■ WHAT YOU NEED TO DO:
The entries below hold a line with "0 ≤ y < 64 → 0 ≤ z < 64 → 0 ≤ w < 64 →" and a line with "Proof. intros. unfold". Return those lines and all that lie between them, exactly and only.

■ GIVEN RECORDS:
(* ===== verification/Helpers.v ===== *)
(** * Encoding helpers (helpers.go)

    [EncodeBase64] and [EncodeDataURL]: the image handed to the classifier is a
    [data:] URI.  The decoder below is the reference the encoder is proved
    against. *)

From S2P Require Import Prelude Unicode GoStrings GoURL.

Local Open Scope Z_scope.

Module Helpers.

(** ** Operations *)

(** The standard alphabet, by 6-bit value. *)
Definition b64char (v : Z) : ascii :=
  if v <? 26 then byte_of (65 + v)
  else if v <? 52 then byte_of (97 + (v - 26))
  else if v <? 62 then byte_of (48 + (v - 52))
  else if v =? 62 then "+"%char else "/"%char.

(** The 6-bit group of a value at a shift. *)
Definition sextet (v shift : Z) : ascii := b64char (Z.land (Z.shiftr v shift) 63).

Definition group3 (a b c : ascii) : Z :=
  Z.lor (Z.shiftl (bval a) 16) (Z.lor (Z.shiftl (bval b) 8) (bval c)).

(** [base64.StdEncoding.EncodeToString]: groups of three bytes, the last one
    padded. *)
Fixpoint EncodeBase64 (data : string) : string :=
  match data with
  | EmptyString => EmptyString
  | String a EmptyString =>
      let v := Z.shiftl (bval a) 16 in
      String (sextet v 18) (String (sextet v 12) "==")
  | String a (String b EmptyString) =>
      let v := Z.lor (Z.shiftl (bval a) 16) (Z.shiftl (bval b) 8) in
      String (sextet v 18) (String (sextet v 12) (String (sextet v 6) "="))
  | String a (String b (String c rest)) =>
      let v := group3 a b c in
      String (sextet v 18) (String (sextet v 12) (String (sextet v 6) (String (sextet v 0)
        (EncodeBase64 rest))))
  end.

Definition EncodeDataURL (data mimeType : string) : string :=
  "data:" +:+ mimeType +:+ ";base64," +:+ EncodeBase64 data.

(** ** The reference decoder *)

Definition b64val (a : ascii) : option Z :=
  if between 65 90 a then Some (bval a - 65)
  else if between 97 122 a then Some (bval a - 97 + 26)
  else if between 48 57 a then Some (bval a - 48 + 52)
  else if Ascii.eqb a "+" then Some 62
  else if Ascii.eqb a "/" then Some 63
  else None.

Definition byte_at (v shift : Z) : ascii := byte_of (Z.shiftr v shift).

Definition join4 (x y z w : Z) : Z :=
  Z.lor (Z.shiftl x 18) (Z.lor (Z.shiftl y 12) (Z.lor (Z.shiftl z 6) w)).

Fixpoint DecodeBase64 (s : string) : option string :=
  match s with
  | EmptyString => Some EmptyString
  | String a (String b (String c (String d rest))) =>
      x ← b64val a; y ← b64val b;
      if Ascii.eqb c "=" then
        if Ascii.eqb d "=" then
          if rest =?s "" then Some (str1 (byte_at (join4 x y 0 0) 16)) else None
        else None
      else
        z ← b64val c;
        if Ascii.eqb d "=" then
          if rest =?s "" then
            let v := join4 x y z 0 in Some (String (byte_at v 16) (str1 (byte_at v 8)))
          else None
        else
          w ← b64val d;
          let v := join4 x y z w in
          (λ t, String (byte_at v 16) (String (byte_at v 8) (String (byte_at v 0) t)))
            <$> DecodeBase64 rest
  | _ => None
  end.

(** ** Lemmas *)

Lemma b64_alphabet v : 0 ≤ v < 64 →
  b64val (b64char v) = Some v ∧ Ascii.eqb (b64char v) "=" = false ∧ byte_ne "," (b64char v) = true.
Proof.
  intros Hv.
  assert (forallb (λ n, let v := Z.of_nat n in
            bool_decide (b64val (b64char v) = Some v) && negb (Ascii.eqb (b64char v) "=") &&
            byte_ne "," (b64char v))
          (seq 0 64) = true) as H by (vm_compute; reflexivity).
  rewrite forallb_forall in H. specialize (H (Z.to_nat v)).
  cbv zeta in H. rewrite Z2Nat.id in H by lia.
  assert (In (Z.to_nat v) (seq 0 64)) as Hin by (apply in_seq; lia).
  specialize (H Hin). bool_hyps. split_and!; [by apply bool_decide_eq_true in H|by apply Ascii.eqb_neq|done].
Qed.

Lemma land63_range z : 0 ≤ Z.land z 63 < 64.
Proof.
  change 63 with (Z.ones 6). rewrite Z.land_ones by lia.
  pose proof (Z.mod_pos_bound z (2 ^ 6)). lia.
Qed.

Lemma sextet_back v shift :
  b64val (sextet v shift) = Some (Z.land (Z.shiftr v shift) 63) ∧
  Ascii.eqb (sextet v shift) "=" = false.
Proof.
  destruct (b64_alphabet _ (land63_range (Z.shiftr v shift))) as (H1 & H2 & _). by split.
Qed.

Lemma sextet_no_comma v shift : byte_ne "," (sextet v shift) = true.
Proof. apply b64_alphabet, land63_range. Qed.

Lemma sextet_arith v shift : 0 ≤ shift → Z.land (Z.shiftr v shift) 63 = (v / 2 ^ shift) mod 64.
Proof. intros. rewrite Z.shiftr_div_pow2 by done. by apply (land_ones_mod _ 6). Qed.

Lemma join4_arith x y z w :
  0 ≤ y < 64 → 0 ≤ z < 64 → 0 ≤ w < 64 →
  join4 x y z w = x * 262144 + y * 4096 + z * 64 + w.
Proof.
  intros Hy Hz Hw. unfold join4.
  rewrite (lor_shiftl_add z w 6), (lor_shiftl_add y _ 12), (lor_shiftl_add x _ 18); lia.
Qed.

Lemma group3_arith a b c : group3 a b c = bval a * 65536 + bval b * 256 + bval c.
Proof.
  pose proof (bval_range b). pose proof (bval_range c). unfold group3.
  rewrite (lor_shiftl_add (bval b) (bval c) 8), (lor_shiftl_add (bval a) _ 16); lia.
Qed.

Lemma byte_at_arith v shift : 0 ≤ shift → byte_at v shift = byte_of (v / 2 ^ shift).
Proof. intros. unfold byte_at. by rewrite Z.shiftr_div_pow2. Qed.

(** The groups of a 24-bit value give it back. *)
Lemma join4_group v :
  0 ≤ v < 2 ^ 24 →
  join4 (Z.land (Z.shiftr v 18) 63) (Z.land (Z.shiftr v 12) 63)
        (Z.land (Z.shiftr v 6) 63) (Z.land (Z.shiftr v 0) 63) = v.
Proof.
  intros Hv. rewrite join4_arith by apply land63_range. rewrite !sextet_arith by lia.
  change (2 ^ 18) with 262144. change (2 ^ 12) with 4096. change (2 ^ 6) with 64.
  change (2 ^ 0) with 1. change (2 ^ 24) with 16777216 in Hv. Z.div_mod_to_equations. lia.
Qed.

Lemma byte_of_eq z a : z mod 256 = bval a → byte_of z = a.
Proof. intros H. apply bval_inj. by rewrite bval_byte_of. Qed.

Lemma group3_bytes a b c :
  byte_at (group3 a b c) 16 = a ∧ byte_at (group3 a b c) 8 = b ∧ byte_at (group3 a b c) 0 = c.
Proof.
  pose proof (bval_range a). pose proof (bval_range b). pose proof (bval_range c).
  rewrite !byte_at_arith, group3_arith by lia.
  change (2 ^ 16) with 65536. change (2 ^ 8) with 256. change (2 ^ 0) with 1.
  split_and!; apply byte_of_eq; Z.div_mod_to_equations; lia.
Qed.

(** A shorter last group is a full one padded with zero bytes. *)
Definition nul : ascii := byte_of 0.

Lemma group_tail1 a : Z.shiftl (bval a) 16 = group3 a nul nul.
Proof. by rewrite group3_arith, Z.shiftl_mul_pow2, !Z.add_0_r. Qed.

Lemma group_tail2 a b : Z.lor (Z.shiftl (bval a) 16) (Z.shiftl (bval b) 8) = group3 a b nul.
Proof. unfold group3. change (bval nul) with 0. by rewrite Z.lor_0_r. Qed.

Lemma group3_range a b c : 0 ≤ group3 a b c < 2 ^ 24.
Proof.
  pose proof (bval_range a). pose proof (bval_range b). pose proof (bval_range c).
  rewrite group3_arith. lia.
Qed.

(** The sextets that padding drops are zero. *)
Lemma tail1_zero a :
  Z.land (Z.shiftr (group3 a nul nul) 6) 63 = 0 ∧ Z.land (Z.shiftr (group3 a nul nul) 0) 63 = 0.
Proof.
  pose proof (bval_range a). rewrite !sextet_arith, group3_arith by lia.
  change (bval nul) with 0. change (2 ^ 6) with 64. change (2 ^ 0) with 1.
  split; Z.div_mod_to_equations; lia.
Qed.

Lemma tail2_zero a b : Z.land (Z.shiftr (group3 a b nul) 0) 63 = 0.
Proof.
  pose proof (bval_range a). pose proof (bval_range b). rewrite !sextet_arith, group3_arith by lia.
  change (bval nul) with 0. change (2 ^ 0) with 1. Z.div_mod_to_equations; lia.
Qed.

(** Induction three bytes at a time. *)
Lemma string_ind3 (P : string → Prop) :
  P EmptyString → (∀ a, P (str1 a)) → (∀ a b, P (String a (str1 b))) →
  (∀ a b c s, P s → P (String a (String b (String c s)))) → ∀ s, P s.
Proof.
  intros H0 H1 H2 H3 s. induction s as [s IH] using string_len_ind.
  destruct s as [|a [|b [|c s]]]; [done|apply H1|apply H2|]. apply H3, IH. simpl. lia.
Qed.

(** The sextets of [v] decode to themselves and are no padding. *)
Ltac sextets v :=
  rewrite ?(proj1 (sextet_back v 18)), ?(proj1 (sextet_back v 12)), ?(proj1 (sextet_back v 6)),
    ?(proj1 (sextet_back v 0)), ?(proj2 (sextet_back v 6)), ?(proj2 (sextet_back v 0)).

Lemma Decode_Encode data : DecodeBase64 (EncodeBase64 data) = Some data.
Proof.
  induction data as [|a|a b|a b c s IH] using string_ind3; [done|..].
  - cbn [EncodeBase64 str1 DecodeBase64]. cbv zeta. rewrite group_tail1.
    sextets (group3 a nul nul). cbn [mbind option_bind]. rewrite !Ascii.eqb_refl.
    pose proof (join4_group _ (group3_range a nul nul)) as Hj.
    destruct (tail1_zero a) as [Hz1 Hz2]. rewrite Hz1, Hz2 in Hj. rewrite Hj.
    simpl. by rewrite (proj1 (group3_bytes a nul nul)).
  - cbn [EncodeBase64 str1 DecodeBase64]. cbv zeta. rewrite group_tail2.
    sextets (group3 a b nul). cbn [mbind option_bind]. rewrite !Ascii.eqb_refl.
    pose proof (join4_group _ (group3_range a b nul)) as Hj. rewrite tail2_zero in Hj. rewrite Hj.
    destruct (group3_bytes a b nul) as (Ha & Hb & _). simpl. by rewrite Ha, Hb.
  - cbn [EncodeBase64 DecodeBase64]. cbv zeta.
    sextets (group3 a b c). cbn [mbind option_bind].
    rewrite (join4_group _ (group3_range a b c)), IH.
    destruct (group3_bytes a b c) as (Ha & Hb & Hc). simpl. by rewrite Ha, Hb, Hc.
Qed.

Lemma slen_Encode data : slen (EncodeBase64 data) = (4 * ((slen data + 2) / 3))%nat.
Proof.
  induction data as [|a|a b|a b c s IH] using string_ind3; [done..|].
  cbn [EncodeBase64 slen]. rewrite IH.
  replace (S (S (S (slen s))) + 2)%nat with (slen s + 2 + 1 * 3)%nat by lia.
  rewrite Nat.div_add by lia. lia.
Qed.

Lemma Encode_no_comma data : all_bytes (byte_ne ",") (EncodeBase64 data) = true.
Proof.
  induction data as [|a|a b|a b c s IH] using string_ind3; [done|..];
    cbn -[sextet byte_ne]; by rewrite ?sextet_no_comma, ?IH.
Qed.

Lemma EncodeDataURL_split data mimeType :
  EncodeDataURL data mimeType =
  ("data:" +:+ mimeType +:+ ";base64") +:+ String "," (EncodeBase64 data).
Proof. unfold EncodeDataURL. by rewrite !sapp_assoc. Qed.

(** ** Properties *)

(** (C39) [EncodeDataURL] loses nothing and has the announced shape.  For every MIME
    type, what stands before the last comma is [data:<mime>;base64], and what
    follows it has four characters for every three bytes begun and decodes to
    exactly the image bytes.  The first comma, where readers of [data:] URIs
    split, is that comma if and only if the MIME type has no comma itself. *)
Theorem EncodeDataURL_roundtrip data mimeType :
  let url := EncodeDataURL data mimeType in
  (∃ i, LastIndex url "," = Some i ∧
     string_take i url = "data:" +:+ mimeType +:+ ";base64" ∧
     DecodeBase64 (string_drop (S i) url) = Some data ∧
     slen (string_drop (S i) url) = (4 * ((slen data + 2) / 3))%nat) ∧
  (Index url "," = LastIndex url "," ↔ all_bytes (byte_ne ",") mimeType = true).
Proof.
  cbv zeta. rewrite EncodeDataURL_split. set (head := "data:" +:+ mimeType +:+ ";base64").
  change "," with (str1 ","). rewrite !LastIndex_at by apply Encode_no_comma. split.
  - exists (slen head). rewrite string_take_app, <-(Nat.add_1_r (slen head)), <-string_drop_drop,
      string_drop_app. cbn [string_drop].
    split_and!; [done..|apply Decode_Encode|apply slen_Encode].
  - rewrite Index_first_iff. unfold head. rewrite !all_bytes_app. simpl.
    rewrite andb_true_r. done.
Qed.

(** A MIME type with a comma: a reader that splits at the first comma, as
    [data:] URIs are read, does not get the image back. *)
Theorem mime_comma_breaks_data_url :
  let url := EncodeDataURL "Man!" "image/a,b" in
  Cut url "," = ("data:image/a", "b;base64,TWFuIQ==", true) ∧ DecodeBase64 "b;base64,TWFuIQ==" = None.
Proof. vm_compute. auto. Qed.

End Helpers.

■ RESULT FOR THIS EXERCISE:
  0 ≤ y < 64 → 0 ≤ z < 64 → 0 ≤ w < 64 →
  join4 x y z w = x * 262144 + y * 4096 + z * 64 + w.
Proof.
  intros Hy Hz Hw. unfold join4.
  rewrite (lor_shiftl_add z w 6), (lor_shiftl_add y _ 12), (lor_shiftl_add x _ 18); lia.
Qed.

Lemma group3_arith a b c : group3 a b c = bval a * 65536 + bval b * 256 + bval c.
Proof.
  pose proof (bval_range b). pose proof (bval_range c). unfold group3.
  rewrite (lor_shiftl_add (bval b) (bval c) 8), (lor_shiftl_add (bval a) _ 16); lia.
Qed.

Lemma byte_at_arith v shift : 0 ≤ shift → byte_at v shift = byte_of (v / 2 ^ shift).
Proof. intros. unfold byte_at. by rewrite Z.shiftr_div_pow2. Qed.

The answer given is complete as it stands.